KGpose tackles multi-object pose estimation from RGB-D data in an end-to-end framework. It introduces a keypoint-graph representation and a point-wise pose voting scheme that regresses poses directly from graph-embedded keypoints via graph convolutions, enabling unified handling of multiple instances without explicit localization. On YCB-Video, KGpose delivers competitive ADD and ADD-S AUC metrics, demonstrating effective cross-modal fusion, attentive feature integration, and disentangled pose losses. The approach offers an efficient, differentiable pipeline for robotic manipulation in complex scenes and points to future work extending to more objects, outdoor environments, and self-supervised learning.

Abstract

This letter presents KGpose, a novel end-to-end framework for 6D pose estimation of multiple objects. Our approach combines keypoint-based method with learnable pose regression through `keypoint-graph', which is a graph representation of the keypoints. KGpose first estimates 3D keypoints for each object using an attentional multi-modal feature fusion of RGB and point cloud features. These keypoints are estimated from each point of point cloud and converted into a graph representation. The network directly regresses 6D pose parameters for each point through a sequence of keypoint-graph embedding and local graph embedding which are designed with graph convolutions, followed by rotation and translation heads. The final pose for each object is selected from the candidates of point-wise predictions. The method achieves competitive results on the benchmark dataset, demonstrating the effectiveness of our model. KGpose enables multi-object pose estimation without requiring an extra localization step, offering a unified and efficient solution for understanding geometric contexts in complex scenes for robotic applications.
Paper Structure (19 sections, 10 equations, 5 figures, 1 table)

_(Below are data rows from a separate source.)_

(* ===== verification/Signer.v ===== *)
(** * Signatures (package [consensus/hotstuff/signer])

    Sealing and checking of headers, message signatures and quorum
    certificates.  The curve arithmetic comes from libsecp256k1 and kyber and
    is a parameter ([Crypto]); its laws ([CryptoLaws]) are the documented
    ones: a signature recovers to its key, and a recovered threshold signature
    verifies.  The cache of recovered signers is a map from which entries may
    vanish at any insertion ([Eviction]), which is what is documented of an ARC
    cache. *)
From Stdlib Require Import ZArith Lia Strings.Byte.
From stdpp Require Import base list option strings gmap.
From S2P Require Import Prelude Errors Rlp Codec Common Validator Block Types.
Open Scope Z_scope.

Class Crypto := {
  PrivateKey : Type;
  PublicKey : Type;
  public : PrivateKey -> PublicKey;
  FromECDSAPub : PublicKey -> bytes;
  ecdsa_Sign : bytes -> PrivateKey -> outcome bytes;
  SigToPub : bytes -> bytes -> outcome PublicKey;
  PriShare : Type;
  PubPoly : Type;
  tbls_Sign : PriShare -> bytes -> outcome bytes;
  tbls_Recover : PubPoly -> bytes -> list bytes -> Z -> Z -> outcome bytes;
  bls_Verify : PubPoly -> bytes -> bytes -> outcome unit
}.

Class CryptoLaws `{Crypto} := {
  sign_recover d k sig : ecdsa_Sign d k = Ret sig -> SigToPub d sig = Ret (public k);
  sign_length d k sig : ecdsa_Sign d k = Ret sig -> length sig = 65%nat;
  recover_verifies p d shares t n sig : tbls_Recover p d shares t n = Ret sig -> bls_Verify p d sig = Ret tt
}.

(** A bounded cache: an insertion may drop other entries. *)
Class Eviction := {
  evict : gmap Z Address -> gmap Z Address;
  evict_sub m : evict m ⊆ m;
  evict_last k v m : evict (<[k := v]> m) !! k = Some v
}.

Section Signer.
Context `{Keccak} `{Crypto} `{Eviction}.

Definition PubkeyToAddress (p : PublicKey) : Address :=
  BytesToAddress (drop 12 (keccak256 (drop 1 (FromECDSAPub p)))).

Record HotstuffSigner := mkSigner {
  sg_address : Address;
  sg_privateKey : option PrivateKey;
  sg_signatures : gmap Z Address;
  sg_blsPubPoly : PubPoly;
  sg_blsPrivKey : PriShare;
  sg_t : Z;
  sg_n : Z
}.

(** [NewSigner]: the address is the public key's. *)
Definition NewSigner (key : PrivateKey) (pub : PubPoly) (share : PriShare) (t n : Z) : HotstuffSigner :=
  mkSigner (PubkeyToAddress (public key)) (Some key) ∅ pub share t n.
Definition isMaxCodeSizeConfigCompatible (c1 c2 : ChainConfig) (head : Z) : outcome (option error * Z * Z) :=
  past_compatible mc_Block (ErrFmt "genesis file missing max code size information") (ErrFmt "maxCodeSizeConfig data incompatible. updating maxCodeSize for past")
    code_sizes_differ (cc_MaxCodeSizeConfig c1) (cc_MaxCodeSizeConfig c2) head.

Definition same_pointer {A} (p q : option (pointer A)) : bool :=
  match p, q with
  | None, None => true
  | Some p, Some q => p_addr p =? p_addr q
  | _, _ => false
  end.

Definition transitions_differ (t1 t2 : Transition) : outcome (option error) :=
  r ← big_Cmp (tr_Block t1) (tr_Block t2);
  let isSameBlock := match r with Eq => false | _ => true end in
  let differs (field : string) (b : bool) := if isSameBlock || b then Some (ErrTransitionIncompatible field) else None in
  Ret (first_of
    [differs "Algorithm" (negb (bool_decide (tr_Algorithm t1 = tr_Algorithm t2)));
     differs "BlockPeriodSeconds" (negb (tr_BlockPeriodSeconds t1 =? tr_BlockPeriodSeconds t2));
     differs "RequestTimeoutSeconds" (negb (tr_RequestTimeoutSeconds t1 =? tr_RequestTimeoutSeconds t2));
     differs "EpochLength" (negb (tr_EpochLength t1 =? tr_EpochLength t2));
     differs "ContractSizeLimit" (negb (tr_ContractSizeLimit t1 =? tr_ContractSizeLimit t2));
     differs "ValidatorContractAddress" (negb (tr_ValidatorContractAddress t1 =? tr_ValidatorContractAddress t2));
     differs "ValidatorSelectionMode" (negb (bool_decide (tr_ValidatorSelectionMode t1 = tr_ValidatorSelectionMode t2)));
     differs "Miner GasLimit" (negb (tr_MinerGasLimit t1 =? tr_MinerGasLimit t2));
     differs "2FPlus1Enabled" (negb (same_pointer (tr_TwoFPlusOneEnabled t1) (tr_TwoFPlusOneEnabled t2)));
     differs "TransactionSizeLimit" (negb (tr_MinerGasLimit t1 =? tr_MinerGasLimit t2))]).

Definition isTransitionsConfigCompatible (c1 c2 : ChainConfig) (head : Z) : outcome (option error * Z * Z) :=
  past_compatible tr_Block (ErrFmt "genesis file missing transitions information") (ErrFmt "transitions data incompatible. updating transitions for past")
    transitions_differ (cc_Transitions c1) (cc_Transitions c2) head.

Section Compatible.
Implicit Types (c newcfg : ChainConfig) (head : Z).

(** One of the checks of [checkCompatible]: a fork that was rescheduled. *)
Definition rescheduled (what : string) (block : ChainConfig -> option Z) c newcfg head : option ConfigCompatError :=
  if isForkIncompatible (block c) (block newcfg) (Some head) then Some (newCompatError what (block c) (block newcfg)) else None.

Definition conflict (b : bool) (what : string) (stored new : option Z) : option ConfigCompatError := if b then Some (newCompatError what stored new) else None.

Definition checkCompatible c newcfg head (isQuorumEIP155Activated : bool) : option ConfigCompatError :=
  let has_id := match cc_ChainID c with Some _ => true | None => false end in
  let istanbul (field : IstanbulConfig -> option Z) what :=
    match cc_Istanbul c, cc_Istanbul newcfg with
    | Some i, Some i' => conflict (isForkIncompatible (field i) (field i') (Some head)) what (field i) (field i')
    | _, _ => None
    end in
  first_of
    [rescheduled "Homestead fork block" cc_HomesteadBlock c newcfg head;
     rescheduled "DAO fork block" cc_DAOForkBlock c newcfg head;
     conflict (IsDAOFork c (Some head) && negb (Bool.eqb (cc_DAOForkSupport c) (cc_DAOForkSupport newcfg))) "DAO fork support flag" (cc_DAOForkBlock c) (cc_DAOForkBlock newcfg);
     rescheduled "EIP150 fork block" cc_EIP150Block c newcfg head;
     conflict (isQuorumEIP155Activated && has_id && isForkIncompatible (cc_EIP155Block c) (cc_EIP155Block newcfg) (Some head)) "EIP155 fork block" (cc_EIP155Block c) (cc_EIP155Block newcfg);
     conflict (isQuorumEIP155Activated && has_id && IsEIP155 c (Some head) && negb (configNumEqual (cc_ChainID c) (cc_ChainID newcfg))) "EIP155 chain ID" (cc_ChainID c) (cc_ChainID newcfg);
     rescheduled "EIP158 fork block" cc_EIP158Block c newcfg head;
     conflict (IsEIP158 c (Some head) && negb (configNumEqual (cc_ChainID c) (cc_ChainID newcfg))) "EIP158 chain ID" (cc_EIP158Block c) (cc_EIP158Block newcfg);
     rescheduled "Byzantium fork block" cc_ByzantiumBlock c newcfg head;
     rescheduled "Constantinople fork block" cc_ConstantinopleBlock c newcfg head;
     conflict (isForkIncompatible (cc_PetersburgBlock c) (cc_PetersburgBlock newcfg) (Some head) && isForkIncompatible (cc_ConstantinopleBlock c) (cc_PetersburgBlock newcfg) (Some head))
       "Petersburg fork block" (cc_PetersburgBlock c) (cc_PetersburgBlock newcfg);
     rescheduled "Istanbul fork block" cc_IstanbulBlock c newcfg head;
     rescheduled "Muir Glacier fork block" cc_MuirGlacierBlock c newcfg head;
     rescheduled "Berlin fork block" cc_BerlinBlock c newcfg head;
     rescheduled "YOLOv3 fork block" cc_YoloV3Block c newcfg head;
     rescheduled "ewasm fork block" cc_EWASMBlock c newcfg head;
     istanbul ic_Ceil2Nby3Block "Ceil 2N/3 fork block";
     istanbul ic_TestQBFTBlock "Test QBFT fork block";
     rescheduled "permissions fork block" cc_QIP714Block c newcfg head;
     conflict (match cc_MaxCodeSizeChangeBlock newcfg with Some _ => true | None => false end && isForkIncompatible (cc_MaxCodeSizeChangeBlock c) (cc_MaxCodeSizeChangeBlock newcfg) (Some head))
       "max code size change fork block" (cc_MaxCodeSizeChangeBlock c) (cc_MaxCodeSizeChangeBlock newcfg);
     rescheduled "Privacy Enhancements fork block" cc_PrivacyEnhancementsBlock c newcfg head;
     rescheduled "Privacy Precompile fork block" cc_PrivacyPrecompileBlock c newcfg head].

This paper contains 19 sections, 10 equations, 5 figures, 1 table.

Figures (5)

  • Figure 1: Our approach. (a) Each point in input point cloud votes for 3D keypoints of each object in the scene. (b) Each set of the keypoints are converted into a graph, which is called 'keypoint-graph'. (c) 6D pose of an object is estimated (or voted) from each point through several layers of graph convolution.
  • Figure 2: Overview of KGpose. Given RGB-D image, 3D keypoints are estimated through RGB and point cloud branches along with feature fusion process. Then, the estimated keypoints and corresponding keypoints from object model are converted into a graph representation and concatenated. These graphs are passed through keypoint graph embedding and several layers of local graph embedding stages to embed the graph features into each node (or point). Finally the embedded point features are fed into rotation and translation head to regress 6D pose parameters for each point, which are candidates of 6D pose. The final 6D pose for each object is determined by selecting the nearest candidate to the mean of the candidates of the object.
  • Figure 3: Revised CBAM module for both feature fusion and skip connections.
  • Figure 4: Process of graph embedding. (a) Estimated keypoints are regarded as vertices and edges are defined as vectors from the keypoints to their center. Edge features from each graph are passed through Edge Convolution to embed the information about the keypoints to each point that voted for them. (b) The embedded point features construct local graphs about their k-NN and the edge features from the graphs are also fed into Edge Convolution layer to embed graph features (c) The point features are sampled and construct local graphs about k-NN to understand the features with a larger receptive field (d) The outcomes from (b) and (c) are fused to update the point features
  • Figure 5: Qualitative results on YCB-Video Dataset. Vertices of object model are transformed by estimated pose and projected to the 2D image to visualize the performance on 6D pose estimation. Our model works well but still has difficulty on heavily occcluded scenes (see the right figure).